→ **Your goal**: Each line from the one containing "cbn [fmap list_fmap]." to the end of the entries is to be repeated exactly, and no other line.

→ **Information shown**:

Lemma wp_scaled m x i (Q : Varnode -> lift_st -> state Mem -> Prop) st s :
  matches x s -> x_reg0 (index m) x = Some i -> no_register zreg (index m) = false -> scale m < 256 ->
  (forall v st' s', later st st' -> keeps (next_temp_ st) s s' -> below (next_temp_ st') v -> no_flag v ->
     value (env s') v = (i * Z.max 1 (scale m)) mod 2 ^ 64 -> Q v st' s') ->
  wp (if 1 <? scale m then emit_temp INT_MULT 8 [reg_vn zreg (index m) 64; vn_const (scale m) 8] else mret (reg_vn zreg (index m) 64)) Q st s.
Proof using Ops.
  intros Ma Ei N Sc H. destruct (x_reg0_spec _ _ _ _ Ei Ma N) as (B & F & V & W). destruct (Z.ltb_spec 1 (scale m)).
  - apply (wp_alu INT_MULT _ _ _ i (scale m) ((i * scale m) mod 2 ^ 64)); [done..|split; lia|done|].
    intros t st1 s1 L1 K1 B1 F1 V1. apply H; [done..|]. by rewrite V1, Z.max_r by lia.
  - apply wp_ret, H; [apply later_refl|done|done|done|]. by rewrite V, Z.max_l, Z.mul_1_r, word_mod_id by first [done | lia].
Qed.

Lemma wp_base_index m x b i (Q : option Varnode -> lift_st -> state Mem -> Prop) st s :
  matches x s -> x_reg0 (base m) x = Some b -> x_reg0 (index m) x = Some i -> scale m < 256 ->
  (forall a st' s', later st st' -> keeps (next_temp_ st) s s' ->
     sums_to (no_register zreg (base m) = true /\ no_register zreg (index m) = true) (b + i * Z.max 1 (scale m)) a st' s' -> Q a st' s') ->
  wp (base_index zreg m) Q st s.
Proof using Ops.
  intros Ma Eb Ei Sc H. unfold base_index. destruct (no_register zreg (index m)) eqn:Ni.
  - apply wp_ret, H; [apply later_refl|done|]. unfold x_reg0 in Ei. rewrite Ni in Ei. injection Ei as <-.
    rewrite Z.mul_0_l, Z.add_0_r. destruct (no_register zreg (base m)) eqn:Nb; cbn.
    + unfold x_reg0 in Eb. rewrite Nb in Eb. by injection Eb as <-.
    + destruct (x_reg0_spec _ _ _ _ Eb Ma Nb) as (B & F & V & W). by rewrite word_mod_id.
  - apply wp_bind, (wp_scaled m x i); [done..|]. intros ix st1 s1 L1 K1 B1 F1 V1. destruct (no_register zreg (base m)) eqn:Nb.
    + apply wp_ret, H; [done|done|]. unfold x_reg0 in Eb. rewrite Nb in Eb. by injection Eb as <-.
    + destruct (x_reg0_spec _ _ _ _ Eb Ma Nb) as (B & F & V & W). apply wp_bind.
      apply (wp_alu Ir.ADD _ _ _ b ((i * Z.max 1 (scale m)) mod 2 ^ 64) ((b + (i * Z.max 1 (scale m)) mod 2 ^ 64) mod 2 ^ 64));
        [done|done|by rewrite (keeps_value _ _ _ _ K1)|done|done|apply word_mod|done|].
      intros t st2 s2 L2 K2 B2 F2 V2. apply wp_ret, H; [by eapply later_trans|by eapply keeps_later|].
      split_and!; [done|done|]. by rewrite V2, Zplus_mod_idemp_r.
Qed.

Lemma wp_add_disp d none e a (Q : option Varnode -> lift_st -> state Mem -> Prop) st s :
  sums_to none e a st s ->
  (forall a st' s', later st st' -> keeps (next_temp_ st) s s' -> sums_to (none /\ d = 0) (e + d) a st' s' -> Q a st' s') ->
  wp (add_disp d a) Q st s.
Proof using Ops.
  intros S H. unfold add_disp. destruct (Z.eqb_spec d 0) as [->|N].
  - apply wp_ret, H; [apply later_refl|done|]. rewrite Z.add_0_r. destruct a; [done|]. by destruct S.
  - destruct a as [v|].
    + destruct S as (B & F & V). apply wp_bind.
      apply (wp_alu Ir.ADD _ _ _ (e mod 2 ^ 64) (u64 d) ((e mod 2 ^ 64 + u64 d) mod 2 ^ 64)); [done..|apply word_mod|apply word_mod|done|].
      intros t st1 s1 L1 K1 B1 F1 V1. apply wp_ret, H; [done|done|]. split_and!; [done|done|].
      rewrite V1. unfold wrap. by rewrite <-Z.add_mod.
    + destruct S as [_ ->]. apply wp_ret, H; [apply later_refl|done|]. split_and!; [by left|by left|done].
Qed.

(** A varnode that holds [v], and the state of the machine unchanged. *)
Definition holds (v : Z) (a : Varnode) (st0 : lift_st) (s0 : state Mem) (st : lift_st) (s : state Mem) : Prop :=
  later st0 st /\ keeps (next_temp_ st0) s0 s /\ below (next_temp_ st) a /\ no_flag a /\ value (env s) a = v.

Lemma wp_linear {B} m x e dflt (k : Varnode -> M B) Q st s :
  matches x s -> x_linear m x = Some e ->
  (no_register zreg (base m) = true -> no_register zreg (index m) = true -> disp m = 0 -> dflt = e) ->
  (forall a st' s', holds e a st s st' s' -> wp (k a) Q st' s') ->
  wp (a ← base_index zreg m; a ← add_disp (disp m) a; k (default (vn_const dflt 8) a)) Q st s.
Proof using Ops.
  intros Ma E D H. unfold x_linear in E. destruct (x_reg0 (base m) x) as [b|] eqn:Eb; [|done].
  destruct (x_reg0 (index m) x) as [i|] eqn:Ei; [|done]. cbn in E. destruct (Z.ltb_spec (scale m) 256) as [Sc|]; [|done]. injection E as <-.
  apply wp_bind, (wp_base_index m x b i); [done..|]. intros a1 st1 s1 L1 K1 S1.
  apply wp_bind. eapply wp_add_disp; [done|]. intros a2 st2 s2 L2 K2 S2. apply H.
  split_and!; [by eapply later_trans|by eapply keeps_later|..]; destruct a2 as [v|]; cbn in *; destruct_and?; try done; try by left.
  unfold value. cbn. by apply D.
Qed.

Lemma wp_address o sz x e (Q : Varnode -> lift_st -> state Mem -> Prop) st s :
  matches x s -> x_address o x = Some e ->
  (forall a st' s', holds e a st s st' s' -> Q a st' s') ->
  wp (effective_address zreg o sz) Q st s.
Proof using Ops.
  intros Ma E H. unfold x_address in E. unfold effective_address.
  destruct (is_frame zreg (base (mem o)) && no_register zreg (index (mem o))) eqn:F; [done|].
  assert (Hc : forall v, wp (mret (vn_const v 8)) Q st s \/ e <> v).
  { intros v. destruct (decide (e = v)) as [->|]; [left|by right]. apply wp_ret, H. split_and!; [apply later_refl|done|by left|by left|done]. }
  destruct (is_ip zreg (base (mem o))) eqn:Ip; [destruct (Z.eqb_spec (val o) 0); [done|]; injection E as <-; by destruct (Hc (val o))|].
  rewrite andb_false_r. destruct (no_register zreg (base (mem o)) && no_register zreg (index (mem o)) && (disp (mem o) =? 0)) eqn:N.
  - injection E as <-. rewrite !andb_true_iff in N. destruct N as [[Nb Ni] Nd]. unfold base_index, add_disp. rewrite Nb, Ni, Nd.
    destruct (Hc (val o)) as [(n & En & HQ)|]; [|done]. by exists n.
  - apply (wp_linear _ x e); [done..| |intros; by apply wp_ret, H]. intros Nb Ni Nd. by rewrite Nb, Ni, Nd in N.
Qed.

Lemma word_some v w : word v = Some w -> w = v /\ is_word 64 v.
Proof. unfold word. destruct (Z.leb_spec 0 v), (Z.ltb_spec v (2 ^ 64)); intros [= <-]; done. Qed.

Lemma wp_read i idx x v (Q : Varnode -> lift_st -> state Mem -> Prop) st s :
  matches x s -> x_read i idx x = Some v ->
  (forall a st' s', holds v a st s st' s' -> is_word 64 v ->
     (is_rsp (operand i idx) = false -> is_const a = true \/ key a <> key rsp) -> Q a st' s') ->
  wp (operand_read zreg i idx) Q st s.
Proof using Ops.
  intros Ma E H. unfold x_read in E. unfold operand_read. destruct (op_count i <=? Z.of_nat idx); [done|].
  destruct (op_type (operand i idx)) eqn:Ety; [done|..].
  - destruct (x_get_value _ _ _ _ (op_size (operand i idx)) E Ma) as (V & W & r & n & E2 & Hr). rewrite E2 in *.
    apply wp_ret, H; [split_and!; [apply later_refl|done|apply below_reg|by apply no_flag_gpr|done]|done|].
    intros N. right. unfold is_rsp in N. intros [= ->]. rewrite Ety in N.
    unfold x_get in E. destruct (xreg (reg (operand i idx))) as [q|] eqn:Eq; [|done].
    destruct (xreg_vn _ q (op_size (operand i idx)) Eq) as (nm & E3 & _). rewrite E2 in E3. by injection E3 as <- <-.
  - apply word_some in E as [-> W]. apply wp_ret, H; [|done|by left]. split_and!; [apply later_refl|done|by left|by left|done].
  - destruct (x_address (operand i idx) x) as [e|] eqn:Ea; [|done]. injection E as <-.
    apply wp_bind, (wp_address _ _ x e); [done..|]. intros a st1 s1 (L1 & K1 & B1 & F1 & V1).
    apply wp_emit_temp; [done|done|]. intros st2 s2 L2 B2 K2 V2. pose proof (ma_mem _ _ Ma) as Em.
    assert (E1 : (act LOAD (if op_size (operand i idx) / 8 <? 1 then 8 else op_size (operand i idx) / 8) (value (env s1) <$> [a]) (Ir.mem s1)).2 =
      (act LOAD (if op_size (operand i idx) / 8 <? 1 then 8 else op_size (operand i idx) / 8) [e] (x_mem x)).2).
    { cbn [fmap list_fmap]. rewrite V1. destruct K1 as (<- & _). by rewrite Em. }
    apply H; [|apply (lo_load act Ops)|by right; intros [=]]. split_and!; [by eapply later_trans|by eapply keeps_later|done|apply no_flag_temp|by rewrite V2].
Qed.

→ **Answer**:
    { cbn [fmap list_fmap]. rewrite V1. destruct K1 as (<- & _). by rewrite Em. }
    apply H; [|apply (lo_load act Ops)|by right; intros [=]]. split_and!; [by eapply later_trans|by eapply keeps_later|done|apply no_flag_temp|by rewrite V2].
Qed.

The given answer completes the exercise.